In essence, Regulation 3 becomes relevant where a landlord has paid or is liable to pay for the cost of a relevant measure relating to a relevant defect, and the landlord is unable to recover that cost from leaseholders because of paragraph 2 of Schedule 8 to the Building Safety Act 2022 (the “but for” test). That provision states that a leaseholder does not have to pay in respect of relevant measures if a relevant landlord is responsible for the relevant defect or is associated with a person responsible for a relevant defect. Under Regulation 3, the landlord can recover that cost from the person who was the landlord as at the beginning of 14 February 2022 and was responsible for the defect or was associated with the person responsible for the defect. They can also recover that cost from the person who on or after that point in time became the owner of that landlord’s, or superior landlord’s, interest.
The way they do so is by giving notice as to the amount, together with the prescribed information. There is a right to appeal to the FTT within 30 days and Regulation 3 sets out two possible grounds of appeal: (a) that the remediation amount does not represent the cost of the relevant measure; or (b) that the person who sent the notice is not a responsible landlord.
What happened in the FTT?
Stratford Village Property Holdings 1 Limited & Anr v East Village Management Limited (LON/ooBB/BSD/2024/0601 and BSA/2025/0002 and 0003) was heard by the FTT in November 2025 and its decision was given in January 2026. There were four issues for the FTT to decide.
- Does the FTT have jurisdiction to decide matters about the validity of a Regulation 3 notice, which do not concern the two grounds of appeal specifically enunciated in Regulation 3? (Or is the FTT limited to the grounds expressly listed and do other challenges have to be made in the courts?)
- Is the “but for” test made out where there is also a Building Safety Fund grant in play, the terms of which also restrict the landlord from recovering from leaseholders? (Or is it not made out because the landlord is in fact actually also prohibited from recovering against the leaseholders by this other factor?)
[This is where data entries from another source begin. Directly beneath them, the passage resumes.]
Lemma encoder_state_eval (self : VAE) (sampling : bool) (x : Mat) (g g' : Generator) (n : nat) :
  training self && sampling = false ->
  hidden (encoder_state self sampling x g n) = hidden (encoder_state self sampling x g' n) /\
  cell_input (encoder_state self sampling x g n)
  = cell_input (encoder_state self sampling x g' n) /\
  generator (encoder_state self sampling x g n) = g.
Proof.
  intros H. induction n as [|n [IHh [IHc IHg]]].
  - repeat split.
  - cbn [encoder_state]. unfold encoder_step.
    cbn [snd hidden cell_input generator].
    rewrite !(relaxed_sample_eval self sampling _ _ H). cbn [fst snd].
    rewrite IHh, IHc. repeat split. exact IHg.
Qed.

Lemma encoder_output_eval (self : VAE) (sampling : bool) (x : Mat) (g g' : Generator) (n : nat) :
  training self && sampling = false ->
  encoder_output self sampling x g n = encoder_output self sampling x g' n.
Proof.
  intros H. destruct (encoder_state_eval self sampling x g g' n H) as [Hh [Hc _]].
  unfold encoder_output, encoder_step. cbn [fst].
  rewrite !(relaxed_sample_eval self sampling _ _ H). cbn [fst].
  rewrite Hh, Hc. reflexivity.
Qed.

Lemma encoder_output_eval_relaxed (self : VAE) (sampling : bool) (x : Mat) (g : Generator)
    (n : nat) :
  training self && sampling = false ->
  relaxed (encoder_output self sampling x g n)
  = softmax (linear (hidden_to_token self)
               (gru_cell (encoder_gru self)
                  (cell_input (encoder_state self sampling x g n))
                  (hidden (encoder_state self sampling x g n)))).
Proof.
  intros H. unfold encoder_output, encoder_step. cbn [fst relaxed].
  now rewrite (relaxed_sample_eval self sampling _ _ H).
Qed.
Lemma CreateUpdate_calls_after_check req (s s0 : Env schema.ResourceData World) vTime :
  checkExisting client req (nm s) (rg s) (acct s) s = (Returned tt, s0) ->
  time.Parse time.RFC3339 (schema.value (data s)) = inr vTime ->
  exists l, calls (snd (CreateUpdate req s)) =
    (calls s0 ++ [CallCreateOrUpdate (rg s) (acct s) (nm s) (parametersOf (data s) vTime)]
             ++ l)%list.
Proof.
  intros HC HP. rewrite (CreateUpdate_after_check req s s0 vTime HC HP). cbv zeta.
  destruct (automation.CreateOrUpdate client _ _ _ _ (remote s0)) as [[r1 [e1|]] w1]; simpl.
  - exists []. reflexivity.
  - destruct (automation.Get client (rg s) (acct s) (nm s) w1) as [[resp [e2|]] w2]; simpl.
    + eexists. rewrite <- app_assoc. reflexivity.
    + destruct (automation.ID resp) as [id|]; simpl.
      * destruct (Read_calls (mkEnv (schema.SetId id (data s)) w2
                    ((calls s0 ++ [CallCreateOrUpdate (rg s) (acct s) (nm s)
                                     (parametersOf (data s) vTime)])
                     ++ [CallGet (rg s) (acct s) (nm s)])%list)) as (l & Hl & _).
        rewrite Hl. simpl calls. eexists. rewrite <- !app_assoc. reflexivity.
      * eexists. rewrite <- app_assoc. reflexivity.
Qed.

(** X1. With the import guard on, when the probing [Get] fails and its
    response is not the not-found one, create-or-update fails with the
    checking error that carries the error of [Get]; that [Get] is its only
    call and the data are as they were. *)
Theorem create_update_probe_error (s : Env schema.ResourceData World) resp e w' :
  automation.Get client (rg s) (acct s) (nm s) (remote s) = ((resp, Some e), w') ->
  utils.ResponseWasNotFound (automation.Response resp) = false ->
  CreateUpdate true s =
    (Failed (ErrorCheckingPresence (nm s) (acct s) (rg s) e),
     mkEnv (data s) w' (calls s ++ [CallGet (rg s) (acct s) (nm s)])).
Proof.
  intros HG HN. run. rewrite HG. simpl. rewrite HN. reflexivity.
Qed.
(** * Keploy agent: the test-generation tool and the chat client

    Two programs are embedded here.

    - [Worker]: [agent/src/tools/generate_unit_tests.ts], the tool that
      drafts a Go test file, runs it and regenerates it on failure.
    - [Client]: [main.go], the terminal front end whose [Update] folds the
      worker's messages into the transcript and sends chat lines to it.

    Strings are byte strings (UTF-8).  Every needle the programs look for
    is ASCII, so containment on bytes agrees with containment on UTF-16
    code units (JavaScript) and on Go's byte strings. *)

From Stdlib Require Import String Ascii List ZArith QArith Lia Bool DecimalString.
From Equations Require Import Equations.
From stdpp Require Import base option gmap strings list.
Import ListNotations.

(** ** String helpers *)

Module Str.

(** The three characters a Rocq literal cannot hold conveniently. *)
Definition dq : string := String (ascii_of_nat 34) EmptyString.
Definition nl : string := String (ascii_of_nat 10) EmptyString.
Definition bs : string := String (ascii_of_nat 92) EmptyString.

(** [hay.includes(needle)] in JavaScript, [strings.Contains(hay, needle)]
    in Go. *)
Fixpoint includes (hay needle : string) : bool :=
  String.prefix needle hay
  || match hay with
     | EmptyString => false
     | String _ rest => includes rest needle
     end.

(** [s.endsWith(suffix)]. *)
Definition endsWith (s suffix : string) : bool :=
  String.prefix (String.rev suffix) (String.rev s).

(** [s.replace(/\.go$/, '_test.go')]: the pattern is anchored at the end
    of the input, so at most the final [.go] is rewritten. *)
Definition replaceGoSuffix (s : string) : string :=
  if endsWith s ".go"
  then String.substring 0 (String.length s - 3) s +:+ "_test.go"
  else s.

(** Decimal rendering of a natural number, as a template literal renders
    an integer-valued number. *)
Definition ofNat (n : nat) : string := NilEmpty.string_of_uint (Nat.to_uint n).

(** [a || b] on a possibly undefined string: the empty string and
    [undefined] are both falsy. *)
Definition orElse (a : option string) (b : string) : string :=
  match a with
  | Some EmptyString | None => b
  | Some s => s
  end.

(** [s.substring(n)] and [s.substring(0, n)]. *)
Definition drop (n : nat) (s : string) : string :=
  String.substring n (String.length s - n) s.
Definition take (n : nat) (s : string) : string := String.substring 0 n s.

(** [l.join(sep)], and the lines of a template literal. *)
Definition lines (l : list string) : string := String.concat nl l.

(** White space stripped from either end, for ASCII white space. *)
Fixpoint trimLeftAscii (s : string) : string :=
  match s with
  | String c r => if Ascii.is_space c then trimLeftAscii r else s
  | EmptyString => s
  end.
Definition trimRightAscii (s : string) : string :=
  String.rev (trimLeftAscii (String.rev s)).

End Str.

(** ** The worker-side tool: [generate_unit_tests.ts] *)

Module Worker.

(** *** Data *)

(** A thrown JavaScript error.  The errors [child_process.exec] rejects
    with carry the captured [stdout] and [stderr]; a plain [new Error(msg)]
    has neither. *)
Record JsError := {
  message : string;
  stdout : option string;
  stderr : option string
}.

Definition Error (msg : string) : JsError :=
  {| message := msg; stdout := None; stderr := None |}.

Inductive Outcome (A : Type) : Type :=
| Ok (a : A)
| Throw (e : JsError).
Arguments Ok {A} a.
Arguments Throw {A} e.

(** What a path names on disk. *)
Inductive Node :=
| File (content : string)
| Dir.

Definition isFile (n : Node) : bool :=
  match n with File _ => true | Dir => false end.

(** The promise returned by [execAsync]: it resolves with the two captured
    streams when the command exits with status 0, and rejects on a non-zero
    exit or when the timeout kills the command. *)
Inductive ExecOutcome :=
| Resolved (out err : string)
| Rejected (e : JsError).

(** A row of [code_embeddings] as returned by the similarity query. *)
Record Row := {
  file_path : string;
  chunk_id : Z;
  content : string;
  distance : Q
}.

(** [z.enum(['testing', 'testify'])]. *)
Inductive TestFramework := testing | testify.

Definition frameworkName (tf : TestFramework) : string :=
  match tf with testing => "testing" | testify => "testify" end.

(** The objects handed to [sendMessage]. *)
Inductive WireMessage :=
| ToolCallGenerate (filePath : string) (testFramework : TestFramework)
    (coverageTarget : option Q)
| ToolCallRunCommand (command : string) (timeout : Z)
| Response (content : string) (testOutput : option string)
| ResponseOverwrite (content operation filePath fullPath : string).

Definition wireType (m : WireMessage) : string :=
  match m with
  | ToolCallGenerate _ _ _ | ToolCallRunCommand _ _ => "tool_call"
  | Response _ _ | ResponseOverwrite _ _ _ _ => "response"
  end.

(** [{success: true, attempt, output, error: null}] and
    [{success: false, attempts, finalError, output}]. *)
Inductive TestResults :=
| TestsPassed (attempt : nat) (output : string)
| TestsFailed (attempts : nat) (finalError output : string).

Definition success (r : TestResults) : bool :=
  match r with TestsPassed _ _ => true | TestsFailed _ _ _ => false end.

(** What [execute] returns: [{error, filePath}] or the full report. *)
Inductive ToolResult :=
| ToolError (error filePath : string)
| ToolReport (filePath testFilePath : string) (testFramework : TestFramework)
    (size : nat) (created : string) (testResults : TestResults).

(** *** The world the tool acts on

    Every effect of the tool is recorded, in order, in [trace]; the disk
    is a finite map from resolved paths to nodes. *)
Inductive Event :=
| EvSend (m : WireMessage)
| EvFetch (url body : string)
| EvConnect (url : string)
| EvQuery (url vector : string)
| EvEnd (url : string)
| EvGenerate (system user : string) (result : Outcome string)
| EvWrite (path content : string)
| EvExec (command cwd : string) (outcome : ExecOutcome).

Record World := {
  fs : gmap string Node;
  trace : list Event
}.

(** The same disk, with [evs] appended to the history. *)
Definition logged (w : World) (evs : list Event) : World :=
  {| fs := fs w; trace := trace w ++ evs |}.

(** Projections of a history: the outcomes of the test runs, the results
    of the calls to the generative backend, and the files written. *)
Definition execOutcomes (evs : list Event) : list ExecOutcome :=
  omap (λ ev, match ev with EvExec _ _ o => Some o | _ => None end) evs.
- Can the notice make the recipient liable for future/contingent costs?
- Can the notice make the recipient liable for costs paid prior to the coming into force of the Regulations?
The FTT answered as follows:
- The FTT has jurisdiction. First, the FTT would have to consider that the Regulations are applicable and that a notice is valid and was validly served in order to determine any challenges under the two specified grounds of appeal. Secondly, the FTT being a single forum for disputes is in kilter with the structure of the 2022 Act and provides a more straightforward remedy. Thirdly, given the short period of time for appealing any notice, it would be strange if a recipient had to quickly put in grounds of appeal but then ask for an immediate stay whilst the court examined validity of a notice.
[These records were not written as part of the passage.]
(** * Selman: an interactive selection manager for text terminals

    A shallow embedding of [selman/ansi_control.py], [selman/printer.py],
    [selman/core.py] and [selman/flow.py], followed by the properties of the
    focus / selection state machine and of the session driver.

    Conventions of the embedding.
    - A Python [int] is a [Z]; a [str] is a [string] holding the UTF-8 bytes
      that reach the terminal; a [bytes] value is a [list byte].
    - A [dict] keyed by labels is a [gmap string bool]; a [frozenset] of item
      indices is a [gset Z] and the [set] of them a [gset (gset Z)].  Python
      leaves the iteration order of a set to the interpreter; the embedding
      takes that order as data, the [set_iteration] of the object.
    - Methods run in a state-and-exception monad [M]: the state holds the
      attributes of the [Selman] object that its methods assign, together
      with the two standard streams.  An exception leaves the state as it was
      when it was raised.
    - [sys.stdout] is the list of the strings written so far, one entry per
      [write] call; [flush] does not change that list. *)

From Stdlib Require Import ZArith Ascii String.
From Stdlib.Strings Require Import Byte.
From stdpp Require Import gmap strings list fin_maps sorting pretty.

Local Open Scope string_scope.
Local Open Scope Z_scope.

(** ** Python runtime: constructor arguments, object state, exceptions *)

(** The order in which the interpreter iterates the sets the program
    iterates.  Python fixes the members of a set and nothing of the order of
    [for s in group] or of [iter(s - {i})]; for one object the order is the
    same at every iteration.  [iter_sets group] lists the members of the
    [set] [group] in the order [for s in group] visits them, and
    [iter_difference s i] those of the new set [s - {i}] in the order
    [iter(s - {i})] yields them; each lists the members, once each. *)
Record set_iteration := SetIteration {
  iter_sets : gset (gset Z) -> list (gset Z);
  iter_difference : gset Z -> Z -> list Z;
  iter_sets_members : forall group, iter_sets group ≡ₚ elements group;
  iter_difference_members :
    forall s i, iter_difference s i ≡ₚ elements (s ∖ {[i]})
}.

(** The arguments of [Selman.__init__]; no method assigns them again.
    [set_order] is no argument: it is the order in which the interpreter
    iterates the object passed as [mutex_group] and the sets made from its
    members. *)
Record config := Config {
  selection : list string;
  col_offset : Z;
  allow_multiple_selection : bool;
  mutex_group : option (gset (gset Z));
  footer_comments : option (list string);
  wipe_comments_after_select : bool;
  set_order : set_iteration
}.

(** The attributes the methods assign, and the standard streams. *)
Record state := State {
  current_index : Z;
  sel_board : gmap string bool;
  banned_board : gmap string bool;
  _terminate : bool;
  stdout : list string;
  stdin : list byte
}.

Definition with_current_index (v : Z) (st : state) : state :=
  State v (sel_board st) (banned_board st) (_terminate st) (stdout st) (stdin st).
Definition with_sel_board (v : gmap string bool) (st : state) : state :=
  State (current_index st) v (banned_board st) (_terminate st) (stdout st) (stdin st).
Definition with_banned_board (v : gmap string bool) (st : state) : state :=
  State (current_index st) (sel_board st) v (_terminate st) (stdout st) (stdin st).
Definition with_terminate (v : bool) (st : state) : state :=
  State (current_index st) (sel_board st) (banned_board st) v (stdout st) (stdin st).
Definition with_stdout (v : list string) (st : state) : state :=
  State (current_index st) (sel_board st) (banned_board st) (_terminate st) v (stdin st).
Definition with_stdin (v : list byte) (st : state) : state :=
  State (current_index st) (sel_board st) (banned_board st) (_terminate st) (stdout st) v.

#[global] Instance byte_eq_decision : EqDecision byte := Byte.byte_eq_dec.

Inductive exn := IndexError | KeyError | StopIteration.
- The “but for” test is made out. The fact of other funding is anticipated by the grant: other funding would result in a repayment of a proportionate part of the grant. A Building Safety fund grant is not final and generally requires the landlord to use reasonable endeavours to pursue others. There is of course a public interest in the public not having to pay for work when there is a well-resourced commercial entity which can be made liable. That recoverability of a service charge might otherwise be restricted by contract or law is not relevant.
- The sums recoverable are only extant liabilities. As new liabilities arise, further notices can be served. Or a remediation contribution order application can be made under which the FTT’s jurisdiction is more flexible.
- Costs incurred prior to the commencement of the Regulations can fall within Regulation 3, unless the Supreme Court takes a different view to the majority of the Court of Appeal in Adriatic. In URS, the Supreme Court already accepted that retrospectivity is central to achieving the aims and objectives of the Building Safety Act 2022.
What next?
On 13 March 2026, the FTT gave permitted to appeal on the issues relating to the “but for” test and retrospectivity. This would appear to be the first time that the Upper Tribunal has had to consider the Regulations in proper detail. Human rights challenges form part of the grounds of appeal: Article 1 of Protocol 1 re peaceful enjoyment of possessions and that there be no deprivation of possessions except in the public interest and subject to the conditions provided for by law. It will also be interesting to see whether the Upper Tribunal waits for the Supreme Court to give its view on Adriatic, given how central that case was to the FTT’s determination on the retrospectivity issue.